Если идти дальше по Тверской-Ямской, можно выйти на Тверскую, к большому парку. Там тоже были качели, маленькие такие, но очень удобные. Дом писателя оставался по левую руку, а если пойти по парку направо, можно найти памятник Есенину. Помню, читал там его стихи вместе с Лизой, целовались, как дети, ей-богу. А если идти ещё дальше, можно добраться до Арбатской, до художников, рисующих Кремль, ещё дальше — до Боровицкой. Оттуда обратно на метро до Библиотеки им. Ленина, сдать вещи и сумки, потеряться в её бесчисленных коридорах и залах и... тишине... Бывает, поднимаешься по лестнице, толпы народа, все о чем-то говорят, а зайдешь в зал — только шелест старинных фолиантов слышен. И реликварии такие везде. Идёшь дальше, наугад, заходишь в дальний зал, где никого нет, и вот, разговоришься с бабушкой, что заведует.

Весь вечер с ней проговоришь, пока не настанет 8 часов и понимаешь, что пора мчаться на Охотный Ряд, к Госдуме.

Она там работала журналистом. Стоишь, овеваемый ветром, мнешь в руках гвоздики, высматриваешь милые сердцу иссиня-черные всклокоченные волосы и неизменное старое пальто, пахнущее её духами. И стоишь, ждёшь, высматриваешь... Наконец, увидишь, подбежишь, поймаешь её в калейдоскопе прохожих, обнимаешь и понимаешь — она, она рядом! И так светло и хорошо становится, и пускай весь мир подождет. Потом провожаешь её до площади трех вокзалов, а в метро все держишь за руку, смотря в путанные и счастливые глаза, никак не можешь насмотреться на эту радостную улыбку.

На вокзале нет сил распрощаться и слушаешь пространственные обещания с надеждой о ночи, которая когда-нибудь наступит, и провожаешь до следующего вечера.

Едешь в общежитие института через весь город на автобусе, избегая метро, и пишешь стихи, обязательно — муза, Муза! Приедешь домой, купишь цветы, белые розы, поставишь в вазу, приготовишь ужин и ложишься спать, избегая соседей и их предложения пойти нажраться.

Лежишь в кровати, куришь в потолок и понимаешь: завтра новый день, плевать, что работа, плевать на все... Завтра снова увижу Лизу, и говоришь себе тихо:

— Люблю!

И остальное совершенно не важно.

***

Когда я закончил, стало совершенно темно. Я и не заметил, как текли минуты, как прятались по домом последние прохожие. Алистер внимательно смотрел на меня.

— А теперь запомни это, запиши, как доедешь домой, и пришли.

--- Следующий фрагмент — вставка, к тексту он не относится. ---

(** * ShellHub agent: reverse-tunnel handlers, supervisor and refresh loop

    Shallow embedding of [main.go] (function [NewAgentServer]): the three
    tunnel handlers ([tun.ConnHandler], [tun.HTTPHandler],
    [tun.CloseHandler]), the reconnection goroutine, the identity refresh
    loop and the start-up checks, followed by the properties of the
    specification that were checked against them. *)

From stdpp Require Import gmap strings list.
From Stdlib Require Import ZArith NArith Lia.

Open Scope string_scope.

(** ** Go's [strings] package, as far as [main.go] uses it *)

Module GoStrings.

(** [strings.HasPrefix s p]. *)
Fixpoint HasPrefix (s p : string) {struct p} : bool :=
  match p with
  | EmptyString => true
  | String b p' =>
      match s with
      | EmptyString => false
      | String a s' => if Ascii.eqb a b then HasPrefix s' p' else false
      end
  end.

(** [strings.Contains s sub]. *)
Fixpoint Contains (s sub : string) : bool :=
  HasPrefix s sub ||
  match s with
  | EmptyString => false
  | String _ s' => Contains s' sub
  end.

(** [strings.Split s sep] for a non-empty separator (the only use in
    [main.go] is [strings.Split(sshEndpoint, ":")]).  The text is
    scanned once from the left; [cur] is the piece read so far and
    [skip] counts the bytes of a separator that has just been matched
    and still has to be stepped over. *)
Fixpoint Split_from (sep : string) (skip : nat) (cur s : string) : list string :=
  match s with
  | EmptyString => [cur]
  | String a s' =>
      match skip with
      | S k => Split_from sep k cur s'
      | O =>
          if HasPrefix s sep
          then cur :: Split_from sep (String.length sep - 1) EmptyString s'
          else Split_from sep 0 (cur ++ String a EmptyString) s'
      end
  end.

Definition Split (s sep : string) : list string := Split_from sep 0 EmptyString s.

(** [strings.NewReplacer(old1, new1, old2, new2, ...)]: the pairs in
    argument order. *)
Definition Replacer := list (string * string).

(** The pair chosen at the current position: among the [old] strings
    that are a prefix of the remaining text, the one given first in the
    argument list.  The source only uses non-empty [old] strings; an
    empty one is never selected here. *)
Fixpoint lookup (r : Replacer) (s : string) : option (string * string) :=
  match r with
  | [] => None
  | (old, new) :: r' =>
      if negb (String.eqb old EmptyString) && HasPrefix s old
      then Some (old, new)
      else lookup r' s
  end.

(** [Replacer.Replace]: replacements are made in the order in which
    they appear in the text, matches do not overlap and replaced text is
    not scanned again. *)
Fixpoint Replace_from (r : Replacer) (skip : nat) (s : string) : string :=
  match s with
  | EmptyString => EmptyString
  | String a s' =>
      match skip with
      | S k => Replace_from r k s'
      | O =>
          match lookup r s with
          | Some (old, new) => new ++ Replace_from r (String.length old - 1) s'
          | None => String a (Replace_from r 0 s')
          end
      end
  end.

Definition Replace (r : Replacer) (s : string) : string := Replace_from r 0 s.

End GoStrings.
(** * ETH conversion backend V2 (server.js): request handlers and their contract

    A shallow embedding of [server.js]: the Express handlers [/convert],
    its four alias routes, [/balance], [/status] and [/health], together with
    the provider bootstrap [initProvider].

    - JavaScript numbers are IEEE 754 binary64 values, taken from the
      Standard Library's [SpecFloat] at precision 53 and maximal exponent 1024.
    - The two module-level bindings [provider] and [wallet] are fields of an
      explicit [State]; every handler is a state transformer that may throw.
    - What the file imports (string parsing and printing of numbers, the
      ethers library, the JSON-RPC node behind it) is a field of a [World]
      record: theorems hold for every world, worked examples run in the
      worlds of [Scenario].  Operators, [Math.min], [parseFloat] on values
      that are not strings and [toFixed(6)] are defined here.
    - One request is followed from start to end; requests interleaved at an
      [await] are not modelled.
    - Calls that leave the process are recorded in [trace], in program order,
      so that "nothing was signed" is a statement about the trace. *)

From Stdlib Require Import ZArith Lia Bool List String Ascii.
From Stdlib Require Import SpecFloat DecimalString.
Import ListNotations.

Local Open Scope Z_scope.
Local Open Scope string_scope.

(* ================================================================== *)
(** ** JavaScript numbers *)

Definition number : Type := spec_float.

Module Num.

Definition prec : Z := 53.
Definition emax : Z := 1024.

Definition NaN : number := S754_nan.
Definition zero : number := S754_zero false.

(** The double nearest to an integer. *)
Definition of_Z (z : Z) : number := binary_normalize prec emax z 0 false.

(** The decimal literal [m * 10^-k], as one correctly rounded division of
    two exactly representable integers ([|m| < 2^53], [k <= 22]):
    [dec 2 3] is the literal [0.002]. *)
Definition dec (m : Z) (k : nat) : number :=
  SFdiv prec emax (of_Z m) (of_Z (10 ^ Z.of_nat k)).

Definition sub (x y : number) : number := SFsub prec emax x y.
Definition add (x y : number) : number := SFadd prec emax x y.

(** [x < y], [x <= y] and [x >= y]: all false when an operand is NaN. *)
Definition ltb (x y : number) : bool := SFltb x y.
Definition leb (x y : number) : bool := SFleb x y.
Definition geb (x y : number) : bool := SFleb y x.

Definition is_nan (x : number) : bool :=
  match x with S754_nan => true | _ => false end.

Definition is_zero (x : number) : bool :=
  match x with S754_zero _ => true | _ => false end.

(** ToBoolean on a number: NaN, +0 and -0 are falsy. *)
Definition truthy (x : number) : bool := negb (is_nan x || is_zero x).

(** [a || b] on numbers. *)
Definition or (a b : number) : number := if truthy a then a else b.

(** [Math.min(a, b)]: NaN when an operand is NaN, and -0 below +0. *)
Definition min (a b : number) : number :=
  match SFcompare a b with
  | None => NaN
  | Some Lt => a
  | Some Gt => b
  | Some Eq => match a with S754_zero true => a | _ => b end
  end.

(** Strictly below zero. *)
Definition negative (x : number) : bool :=
  match x with
  | S754_infinity true | S754_finite true _ _ => true
  | _ => false
  end.

End Num.

(* ================================================================== *)
(** ** JavaScript values read from, and written to, JSON bodies *)

Inductive value : Type :=
| Undefined                (* the field is absent *)
| Null
| Bool (b : bool)
| Num (x : number)
| Str (s : string)
| Obj (repr : string).     (* an array or object; [repr] is its ToString *)

(** ToBoolean. *)
Definition truthy (v : value) : bool :=
  match v with
  | Undefined | Null => false
  | Bool b => b
  | Num x => Num.truthy x
  | Str s => negb (s =? "")
  | Obj _ => true
  end.

(** [a || b]. *)
Definition or (a b : value) : value := if truthy a then a else b.

Declare Scope js_scope.
Delimit Scope js_scope with js.
Infix "||" := or (at level 50, left associativity) : js_scope.

(* ================================================================== *)
(** ** Decimal notation *)

Module Decimal.

Definition print_digits (n : Z) : string :=
  NilZero.string_of_uint (N.to_uint (Z.to_N n)).

Fixpoint zeros (n : nat) : string :=
  match n with O => "" | S n' => String "0" (zeros n') end.

(** [n] printed on at least [width] digits. *)
Definition pad (width : nat) (n : Z) : string :=
  let d := print_digits n in
  zeros (width - String.length d) ++ d.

Я даже не помню, как мы попрощались.

Но одно чувство было в груди — теплое и жизнерадостное.

Потому что счастливые воспоминания — на то они и воспоминания, чтобы согреваться тёмными вечерами. Но не больше. И людей, что когда-то были рядом, но сейчас, если дороги разошлись, нужно отпускать. Сев в последний троллейбус, я откинулся на сидение и закрыл глаза.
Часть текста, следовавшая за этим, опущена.